I've only been practicing lucid dreams for awhile, and all of them have been DILD's. Everyone says "I had a LD last night, reverse blinking REALLY helped!"
Well...What is it? Can someone explain Reverse Blinking to me? And SP.
What is SP? Well, thanks for taking a look at this, and if you know and are willing to explain it to me, post please! :]

----------


## Peel

SP is sleep paralysis.

I don't know what Reverse Blinking is, but if it's basically opening your eyes quickly and closing them quickly while your eyes are normally closed I often find the need to do that during WILD, but I try to fight it.

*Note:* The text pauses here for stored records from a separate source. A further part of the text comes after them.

(* ===== verification/Prelude.v ===== *)
(** * Pika: a verification library for the replicated log

    Pika is a Redis-compatible store whose writes go to a segmented binary log
    (the binlog) and are replicated from a master to its slaves from there.  This
    library models that path end to end, from a client's request and the bytes of a
    log file to the replica manager and the slave's database, and proves what makes
    it correct.  Storage engine, network,
    protobuf serialisation and the file system are separate libraries: they are
    parameters (type classes and section variables) whose documented behaviour is
    stated as laws, each with a concrete instance that satisfies them.

    ** Parts and files

    - [Prelude]: status values, error and state monads, little-endian images,
      lists and windows of machine integers, tactics and hints.
    - [Define] (include/pika_define.h): offsets and their orders, partition and
      node identities, replication states, binlog format constants.
    - [Env]: the interface to the file system and byte coding ([SlashEnv],
      [FixedCoding], [StringNum]) with their laws and an in-memory instance.
    - [Binlog] (pika_binlog.cc/.h): the log writer: manifest ([Version]), opening,
      [Put] with roll-over and block-structured [Produce], padding,
      [SetProducerStatus], [Truncate].
    - [BinlogReader] (pika_binlog_reader.cc/.h): [Seek], [GetNext], [Consume],
      [Get].
    - [BinlogRoundTrip], [BinlogOpen], [BinlogWitness]: what is put is read back;
      reopening; concrete instances.
    - [Transverter] (pika_binlog_transverter.cc/.h): the item header, padding
      items, request protocol text.
    - [Command] (pika_command.cc): the interface [CmdOps] of what a command
      promises to the log.
    - [SlaveNode] (pika_slave_node.cc/.h): the window of unacknowledged items and
      the state of one slave on the master.
    - [Consensus] (pika_consensus.cc/.h, first half):
      [Context], [SyncProgress], [MemLog].
    - [StableLog] (pika_stable_log.cc/.h): the set of log
      files, purging and truncation.
    - [Coordinator], [CoordinatorFacts], [CoordinatorWitness] (pika_consensus.cc,
      second half): proposing, acknowledging, committing, recovery, negotiation.
    - [WriteQueue] (pika_rm.cc): the queues of chips for each host.
    - [MasterPartition], [MasterFacts] (pika_rm.cc): the master
      side of a partition: feeding slaves from the log, keep-alive, purge bounds.
    - [SlavePartition] (pika_rm.cc): the slave side, a state machine.
    - [ReplicaManager], [ReplicaFacts] (pika_rm.cc/.h): the partition maps and
      what runs over all of them.
    - [InnerMessage] (pika_inner_message.proto): the messages between master and
      slave, as records.
    - [Server], [ServerFacts] (pika_server.cc): role, replication
      state, the registry of slaves and meta sync.
    - [ReplServer] (pika_repl_server*.cc): the master's handlers of requests and
      its responses.
    - [ReplClient], [ReplWorker] (pika_repl_client*.cc, pika_repl_bgworker.cc): the
      slave's requests, its handlers of responses, and the worker that appends the
      binlog it receives.
    - [Replication], [ReplicationWitness], [Resume]: both sides composed: a master
      and a slave with a wire between them, refined to a channel; resuming.
    - [FullSync], [FullSyncFacts] (pika_partition.cc,
      pika_server.cc, pika_rm.cc, pika_auxiliary_thread.cc): saving, sending and
      installing a snapshot, and the slave's state machine around it.
    - [Geohash] (pika_geohash.cc, pika_geo.cc): the integer part of geohash and
      the search over nine cells; [Float64]: the type [double], on the Standard
      Library's specification of IEEE numbers; [GeoCoord] (pika_geohash.cc,
      pika_geohash_helper.cc): coordinates, distances and the cells around a circle.
    - [CmdRes] (pika_command.h): flags of commands, results and their texts.
    - [Blackwidow]: the interface of the storage engine, a class per data type.
    - [CmdArgs], [CmdReply] (pika_command.cc, pika_command.h): what the commands'
      [DoInitial]s have in common, the entries of the command table, the replies
      that several commands share, and the lemmas about them.
    - [CmdFamily]: what a family of commands promises to the dispatcher and the log
      (its part of the table, arguments, replies, that it ends, what it leaves as it
      was, its text in the log), as classes, and that a sum of families keeps it.
    - [KvCmd], [KvFacts] (pika_kv.cc/.h), [HashCmd] (pika_hash.cc/.h), [ListCmd]
      (pika_list.cc/.h), [SetsCmd] (pika_set.cc/.h), [ZsetCmd], [ZsetPages]
      (pika_zset.cc/.h), [BitCmd] (pika_bit.cc/.h, pika_hyperloglog.cc/.h),
      [GeoCmd], [GeoFacts] (pika_geo.cc/.h): the families: a constructor per command class, per command [X_DoInitial]
      (arguments), [X_Do] (execution and reply) and, where it is not the request
      itself, [X_ToBinlog] (its text in the log), and the section of the command
      table; [FamilyFacts]: what they keep of the promises.
    - [PikaCmd], [PikaFacts] (the table of pika_command.cc): the sum of the families
      and what holds of every command; [PikaWitness]: on a small engine.
    - [ClientConn], [ClientFacts], [CmdClient], [ClientWitness]
      (pika_client_conn.cc, pika_command.cc, pika_consensus.cc): a client's requests,
      from the lookup of the command to the reply; the commands of a family as an
      instance of what the client and the log ask of commands.
    - [PikaMeta] (pika_meta.cc): the file with the tables; [ConfState], [Config]
      (pika_conf.cc/.h): the settings, loading them with defaults and limits, changing
      them, writing them back, and the tables; [ConfigCmd] (pika_admin.cc): CONFIG;
      [ConfigFacts], [ConfigReload], [ConfigTables],
      [ConfigWitness]: limits, what CONFIG SET changes, and what survives a restart.
    - [ServerStat] (pika_server.cc,
      pika_statistic.cc, pika_client_conn.cc): the slow log, the counters, timed
      compactions and the deletion of old dumps.
    - [Table] (pika_table.cc, pika_partition.cc, pika_server.cc): the
      tables of the server, their partitions, and the counting of keys.
    - [SlaveofCmd] (pika_admin.cc, pika_server.cc): SLAVEOF and
      DBSLAVEOF on the state of [Server], and the master that a server takes from the
      configuration when it starts.  [FlushCmd] (pika_admin.cc, pika_command.cc,
      pika_partition.cc): FLUSHDB and FLUSHALL on the partitions of [ClientConn].
      [AdminCmd] (pika_admin.cc/.h): the other administration commands, on the
      connection and the tables; [InfoCmd]: the texts of INFO; [CommandCmd]: COMMAND and
      how its table differs from the command table;
      [AdminFacts], [AdminWitness]: passwords, table names, key counts, replies.
    - [KeyLocks] (pika_command.cc): commands of several threads
      under the record locks, as a step relation, and snapshots among them.  [DbWorkers] (pika_repl_client.cc,
      pika_repl_bgworker.cc): the slave's workers that run the commands of the log.
    - [Monitor] (pika_monitor_thread.cc, pika_dispatch_thread.cc): the thread that copies
      commands to the clients that asked for them, among the others; who may connect.
    - [PubSubCmd] (pika_pubsub.cc/.h): publish and subscribe, around the interface of the
      thread that keeps the subscriptions.

    ** How state and effects are modelled

    Machine integers are [Z] with their wrap-around written out ([u32], [u64],
    [s32], [s64]); file contents are lists of bytes; maps are [gmap]s.  The order in
    which a C++ unordered map is iterated is unspecified; the model uses the order
    of [map_to_list], and no theorem depends on which order that is, unless it says
    so.  Operations that change an object take it and return it; [option] is the
    result of code that can abort (a failed assertion, a null dereference), and of
    loops that run out of fuel.  Mutexes are not modelled: every operation is atomic,
    as under its mutex; the record locks of keys are, in [KeyLocks].  Work handed to
    other threads is recorded, in order, as
    events.  Clocks are arguments.  The monitor thread's sections under its mutex are steps
    ([Monitor]), and so are the tasks of the database workers ([DbWorkers]).

    ** Fuel

    [Produce] consumes at least one byte of the item with every fragment but the
    first, which may fill up a block tail: [2 + length item] turns are enough, and
    [Put_returns] proves it.  [Seek] needs at most one turn per byte of the offset
    in its block.  [Get] takes its fuel as arguments: the files it may pass
    ([gfuel]) and the records of one item ([cfuel]); the theorems give the amount or
    hold for every amount that is large enough.  KEYS and HGETALL take theirs from
    [ReplyLimits]: [scan_ends] and [hscan_ends] say when it is enough, that the
    engine's scan comes to its end.  The radius of a geo search is doubled at most
    1200 times ([steps_fuel]); [estimate_steps] proves that this is enough for every
    radius that is not negative.  Loops over finite collections need
    none.

    ** What the theorems show

    - Round trips: an item that is put is read back with the offset the writer
      reported ([binlog_put_get]); a log that is closed and opened again is the
      same log ([Binlog_reopen]); items encode and decode
      ([BinlogDecode_BinlogEncode]); the persistent context restores.
    - The log stays well formed under [SetProducerStatus] and [Truncate], [Put]
      returns, seeking stops at record boundaries.
    - The coordinator keeps binlog and memory log consistent, applies entries in
      order and once, advances the committed index only on a quorum and never
      backwards; negotiation answers with offsets that are in the log.
    - The sync window accepts exactly what was sent, acknowledges prefixes, and a
      slave's acknowledged offset never goes back.
    - The replica manager feeds a slave every item of the log exactly once and in
      order, sends batches in order and within the packet limit, does not purge
      files a slave still reads, and forgets a lost connection everywhere.
    - Replication as a whole refines a channel that delivers the master's items in
      order ([replication_refines_channel]), and what is sent arrives
      ([wire_arrives]).  A slave is granted only offsets at which the master's log
      has an item ([TrySync_grants_boundaries]); a full sync installs the snapshot
      and its offset ([full_sync_installs]) or says it failed.
    - Of every command of the table ([PikaFacts]): arguments are read within bounds,
      but for an overflow and a COUNT that is no number ([DoInitial_undefined]); every reply is a well-formed
      reply of the protocol ([reply_well_formed]); it ends ([commands_return]); it
      leaves the database as it is if it is no write command
      ([reads_keep_database]); and its item in the log makes a slave do what the
      master did ([log_replays], [item_replayable], [expiry_same_database]).  Where
      that fails is proved as well ([huge_limit_undefined], [far_expiry_wraps],
      [msetnx_unlocked], [append_failure_freezes], [store_not_logged],
      [negative_radius_hangs], [flush_logged]).  The options of SET and LIMIT
      mean what they say ([set_options_spec], [limit_is_page]).
    - A configuration that is loaded is within its limits ([Load_within_limits]); CONFIG
      SET changes what it names or nothing ([ConfigSet_spec]) and keeps some of the limits
      ([ConfigSet_limits], and [ConfigSet_wraps] for those it does not keep); what is
      rewritten is loaded again ([rewrite_reload]), and so are the tables
      ([table_changes_saved]).
    - SLAVEOF leads to the beginning of a connection to the master it names, or to a
      server without a master, whatever the state before ([slaveof_spec]); the
      configuration it leaves leads a new server there again ([slaveof_restart]); what
      DBSLAVEOF does in each state is [dbslaveof_spec].
    - The slow log is a bounded part of a history ([slowlog_is_history]); compactions
      start when their time says ([AutoCompactRange_spec]); DBSIZE answers what the last
      good scan found ([dbsize_reported]); the rights of a connection are those of its
      last password ([auth_rights]); names of tables that cannot exist end the process
      ([bad_table_aborts]); every administration command answers with a well-formed reply
      ([admin_reply]).
    - Commands run by many threads under the record locks leave a log that gives
      the database ([log_gives_database]); the workers of a slave that run this log in
      parallel end with the same database ([slave_equals_master]), if every command has
      no other key than the one that chooses its worker.  MSET has others, and its slave
      can end with another database ([mset_reordered]).  A slave that starts from a
      snapshot that was taken while commands ran gets the master's database too
      ([snapshot_gives_database]), if the commands that were between the database and the
      log may be run twice; APPEND may not ([snapshot_runs_twice]).
    - The monitor thread loses and reorders no message, whatever the other threads do
      between its sections ([monitor_stream]); the answers to subscriptions are
      well-formed replies, one for each channel ([subscription_replies]), and after every
      of these commands the connection is in the place of its mode ([served_settled]).

    ** Not modelled

    The storage engine, sockets and threads, protobuf serialisation, the syntax of
    the configuration file, cluster and sharding mode (compiled out in this tree:
    [classic_mode] is constantly true), the sections of INFO that print values of
    other libraries, the rsync process, the proxy, and the C library's sine, cosine, arcsine and formatting of
    numbers.  With the consensus
    level fixed to 0 some paths of the coordinator are dead in this tree; they are
    modelled all the same. *)

From stdpp Require Import base list strings pretty gmap sorting.
From Stdlib Require Import ZArith Lia.
From Stdlib Require Import Init.Byte.

Declare Scope pika_scope.
Delimit Scope pika_scope with pika.
#[global] Open Scope pika_scope.
#[global] Open Scope Z_scope.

If it's helpful, perhaps I should let it happen naturally?

----------


## Akiladelle

I could summarize it, but I'll just link you to this.

----------


## Albion

Maybe use the search function...

----------


## Armistice

Ok, so for blinking, your eyes are open, but close very quickly and open again, and that's a blink

Now imagine the reverse.  Your eyes are closed and you open them quickly and close.  A reverse blink!  It's pretty easy

I tried it for a few mins when going to bed when I first heard of it, but got bored and just went to sleep

----------


## Xedan

SP, sleep paralysis is what your body does so that your dreams don't make your body move. For example, dogs don't do SP, so if they dream they're running then their legs will move.

You can enter SP through WILDing, but other than that it is usually a chance encounter, and can be scary as it is known to feel like something is in the room with you, but you can't turn to see it.

----------


## itachix

Last time I tried this I fell asleep without realizing it but I was perfectly awake but the dream reproduced my room in a blink with the t.v. playing the exact same show perfectly, the computer open to this website where I left it to use this method and my couch with everything on it that I move on to it and a can of ant poison at the foot of my bed on the opposite end of where it was originally sitting but facing the same direction towards the 2nd closest wall and my mother coming out telling me to go to sleep after I got frustrated thinking it wasn't working and rolled over making a big noise, but got back on may back after looking at my clock which said 10:34 and begin to try it again, but after the very first blink it was all of a sudden morning and the time just changed to 6:35 and the can on its original side and later found out my mom never got out of bed.

----------


## Xedan

speaking of blinking, has anyone ever felt like they blinked when laying in bed but then looked at the clock and it was hours later then it could have possibly been? like you fell asleep and didn't even feel it?

----------


## Phrisco

> speaking of blinking, has anyone ever felt like they blinked when laying in bed but then looked at the clock and it was hours later then it could have possibly been? like you fell asleep and didn't even feel it?




Yeah I've had that happen to me before. It's pretty strange, but cool at the same time.

----------